The 23rd IPPA Congress
The 23rd IPPA Congress
S29
Representational Patterns of Human Conflict Scenes in Prehistoric Rock Art of the Maros‑Pangkep Karst Area
Ferianto* and Erwin Mansyur Ugu Saraka
Department of Archaeology, Hasanuddin University, Indonesia; ferianto19f@student.unhas.ac.id
Rock art is an artistic expression created by prehistoric communities in the form of motifs, paintings, engravings or scratches on rock surfaces; beyond aesthetic production, these images convey concepts and messages intended for future viewers. While Indonesian rock‑art studies have often emphasised religious and symbolic meanings, this study adopts a different perspective by investigating indications of social conflict in the Maros‑Pangkep karst. Employing a scenographic framework at micro scale, the research combined field surveys, systematic documentation, and digital image enhancement (D‑Stretch) to increase motif visibility and detail. Analysis focused on attributes associated with conflict aggressive gestures, weapon depictions, headdresses, violent interactions and panel context, and applied contextual interpretation to image assemblages.

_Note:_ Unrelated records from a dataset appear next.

(** The body of the [try] for an object; a throw is caught. *)
Definition return_error_object (o : list (jstr * json)) : exn ReturnErrorDraft :=
  let statusRaw :=
    match obj_get (js "status_code") o with Some v => Some v | None => obj_get (js "status") o end in
  statusValue ← json_to_number statusRaw;
  message ← trimmed_or (or_prop (obj_get (js "message") o) (obj_get (js "msg") o)) [];
  code ← trimmed_or (obj_get (js "code") o) [];
  type ← trimmed_or (obj_get (js "type") o) [];
  Ret {|
    r_message := message;
    r_statusCode := status_or_400 statusValue;
    r_code := code;
    r_type := type;
    r_skipRetry := match obj_get (js "skip_retry") o with Some (JBool false) => false | _ => true end;
    r_simpleMode := false |}.

Definition parseReturnErrorDraft (valueText : jstr) : ReturnErrorDraft :=
  let raw := trim valueText in
  if negb (nonempty raw) then return_error_text []
  else
    match json_parse raw with
    | Some (JObj o) =>
      match return_error_object o with Ret d => d | Throw => return_error_text raw end
    | _ => return_error_text raw
    end.

Definition return_error_payload (draft : ReturnErrorDraft) : list (jstr * json) :=
  let code := trim (r_code draft) in
  let type := trim (r_type draft) in
  let payload := [(js "message", JStr (trim (r_message draft)));
                  (js "status_code", JNum (status_or_400 (r_statusCode draft)))] in
  let payload := set_if (nonempty code) (js "code") (JStr code) payload in
  let payload := set_if (nonempty type) (js "type") (JStr type) payload in
  set_if (negb (r_skipRetry draft)) (js "skip_retry") (JBool false) payload.

Definition buildReturnErrorValueText (draft : ReturnErrorDraft) : jstr :=
  if r_simpleMode draft then trim (r_message draft)
  else stringify (JObj (return_error_payload draft)).

Definition units_draft (d : ReturnErrorDraft) : Prop :=
  Forall code_unit (r_message d) ∧ Forall code_unit (r_code d) ∧ Forall code_unit (r_type d).

(** A draft as the form shows it: trimmed texts and a status between 100 and 599. *)
Definition shown_draft (d : ReturnErrorDraft) : ReturnErrorDraft := {|
  r_message := trim (r_message d); r_statusCode := status_or_400 (r_statusCode d);
  r_code := trim (r_code d); r_type := trim (r_type d);
  r_skipRetry := r_skipRetry d; r_simpleMode := false |}.

Lemma status_or_400_idemp x : status_or_400 (status_or_400 x) = status_or_400 x.
Proof.
  unfold status_or_400. destruct (num_to_Z x) as [z|] eqn:E; [|done].
  destruct ((100 <=? z) && (z <=? 599))%Z eqn:Ez; [by rewrite E, Ez|done].
Qed.

(** The integers of a status are printed as they are read. *)
Lemma status_num_ok z : (100 <= z <= 599)%Z → num_ok (num_of_Z z) = true.
Proof.
  intros Hz. assert (forallb (λ n, num_ok (num_of_Z (Z.of_nat n))) (seq 100 500) = true) as H by (vm_compute; reflexivity).
  rewrite forallb_forall in H. specialize (H (Z.to_nat z)). rewrite Z2Nat.id in H by lia. apply H, in_seq. lia.
Qed.

Lemma string_or_str s d : string_or (Some (JStr s)) d = Ret (str_or s d).
Proof. by destruct s. Qed.

Lemma return_error_payload_ok d :
  units_draft d → num_ok (status_or_400 (r_statusCode d)) = true → props_ok (return_error_payload d).
Proof.
  intros (Hm & Hc & Ht) Hs. unfold return_error_payload.
  repeat (apply props_ok_set_if; [|units|first [by constructor | by apply ok_str, trim_units]]).
  apply props_ok_fold; [|apply plain_keys_b; vm_compute; reflexivity].
  apply prop_ok_cons; [units|by apply ok_str, trim_units|].
  apply prop_ok_cons; [units|by constructor|constructor].
Qed.

Lemma return_error_reread d : return_error_object (return_error_payload d) = Ret (shown_draft d).
Proof.
  unfold return_error_object, return_error_payload, trimmed_or, or_prop. get_prop.
  cbn [json_to_number mbind exn_bind json_truthy].
  destruct (trim (r_message d)) as [|c m] eqn:Em; cbn [nonempty]; rewrite <- ?Em;
    rewrite ?string_or_str; cbn [mbind exn_bind string_or];
  (destruct (trim (r_code d)) as [|c' m'] eqn:Ec; cbn [nonempty]; rewrite <- ?Ec, ?string_or_str; cbn [mbind exn_bind string_or]);
  (destruct (trim (r_type d)) as [|c'' m''] eqn:Et; cbn [nonempty]; rewrite <- ?Et, ?string_or_str; cbn [mbind exn_bind string_or]);
  unfold shown_draft, str_or; rewrite ?Em, ?Ec, ?Et; cbn [nonempty]; rewrite <- ?Em, <- ?Ec, <- ?Et, ?trim_idemp, status_or_400_idemp;
  destruct (r_skipRetry d); rewrite ?Em, ?Ec, ?Et; done.
Qed.

(** The structured [return_error] form: after any change the form shows the
    draft that was built, with its texts trimmed and a status outside 100..599
    replaced by 400; in simple mode it shows the trimmed message, as long as the
    message is not itself the text of a JSON object. *)
Theorem return_error_roundtrip d :
  units_draft d → num_ok (status_or_400 (r_statusCode d)) = true →
  (r_simpleMode d = false → parseReturnErrorDraft (buildReturnErrorValueText d) = shown_draft d) ∧
  (r_simpleMode d = true → (∀ o, json_parse (trim (r_message d)) ≠ Some (JObj o)) →
    parseReturnErrorDraft (buildReturnErrorValueText d) = return_error_text (trim (r_message d))).
Proof.
  intros Hu Hs. unfold parseReturnErrorDraft, buildReturnErrorValueText. split; intros ->.
  - assert (json_ok (JObj (return_error_payload d))) as Hok by by apply props_ok_obj, return_error_payload_ok.
    rewrite stringify_trim by done. rewrite json_parse_stringify by done. rewrite return_error_reread.
    apply stringify_length in Hok. destruct (stringify _); [cbn in Hok; lia|done].
  - intros Hj. rewrite trim_idemp. destruct (nonempty _) eqn:E; [|by apply nonempty_false in E as ->].
    cbn [negb]. destruct (json_parse _) as [[]|] eqn:Ej; try done. by destruct (Hj l).
Qed.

The results indicate that conflict was a recurrent element within the social dynamics of the prehistoric Maros‑Pangkep community, visible in compositional choices, inter‑figure relationships and repeated motif conventions. These findings suggest that episodes of interpersonal or inter‑group violence were represented deliberately in rock panels and that such representations can inform reconstructions of social organisation, status markers and inter‑group relations in prehistoric Sulawesi.